Little bettong

Scientific classification
- Kingdom: Animalia
- Phylum: Chordata
- Class: Mammalia
- Infraclass: Marsupialia
- Order: Diprotodontia
- Family: Potoroidae
- Genus: Bettongia
- Species: †B. haoucharae
- Binomial name: †Bettongia haoucharae Newman-Martin, Travouillon, & Warburton, 2025

= Little bettong =

- Authority: Newman-Martin, Travouillon, & Warburton, 2025

Extinct species of marsupial

The little bettong (Bettongia haoucharae) is an extinct potoroid marsupial from southern and central Australia. The species is only known from subfossil and mummified remains found throughout the Nullarbor Plain's and Great Victoria Desert.

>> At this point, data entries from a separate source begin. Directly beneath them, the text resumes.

(** a model that asks for the listing once and answers when it has seen a
    tool result *)
Definition llm (history : list Message) : Attempt (string * list ToolCall) :=
  match last history with
  | Some {| role := ToolResult |} => Completed ("You have one event today."%string, [])
  | _ => Completed (""%string, [list_call])
  end.

(** a model that asks for the listing again and again *)
Definition restless_llm (history : list Message)
  : Attempt (string * list ToolCall) :=
  Completed (""%string, [list_call]).

(** a model that answers at once *)
Definition direct_llm (history : list Message)
  : Attempt (string * list ToolCall) :=
  Completed ("Hello!"%string, []).

Definition tool_node (history : list Message) : Attempt (list Message) :=
  Completed [mkMessage ToolResult "[{'start': '2026-11-04T09:30:00+00:00'}]" []].

Definition LIMIT : string := "Recursion limit reached".

End Scripted.

(** ** The drawing of a listing (lines 291-328)

    What [display_events] sends to the page, in order.  The string
    methods it uses are the methods of the class [PyStr]. *)

Class PyStr : Type := mkPyStr {
  (** [sub in s] *)
  contains : string -> string -> bool;
  (** [s.split(sep)] *)
  split : string -> string -> list string;
  (** [sep.join(parts)] *)
  join : string -> list string -> string;
  (** [s.strip()] *)
  strip : string -> string
}.

Inductive Widget : Type :=
  | Markdown (body : string)
  | Info (body : string).

(** the double quote *)
Definition DQ : string := String "034"%char EmptyString.
(** the line feed, and the blank line between the parts of a reply *)
Definition NL : string := String "010"%char EmptyString.
Definition NLNL : string := NL +:+ NL.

Specific epithet "haoucharae" is to honour Dalal Haouchar, whose work on bettongs revealed genetic differences in samples taken from Nullarbor subfossils.

== Extinction ==
It is unknown what caused the extinction of the little bettong, but based on the timing of its extinction and the decline of similar potoroid species, it is believed to be predation by cats and foxes. The species has never been collected alive by western science, but was known by Aboriginal peoples to have occurred in central Australia until 1960, however these reports could also represent the desert bettong (Bettongia anhydra). The last reports of the little bettong by residents on the Nullarbor occurred during the late 1930s.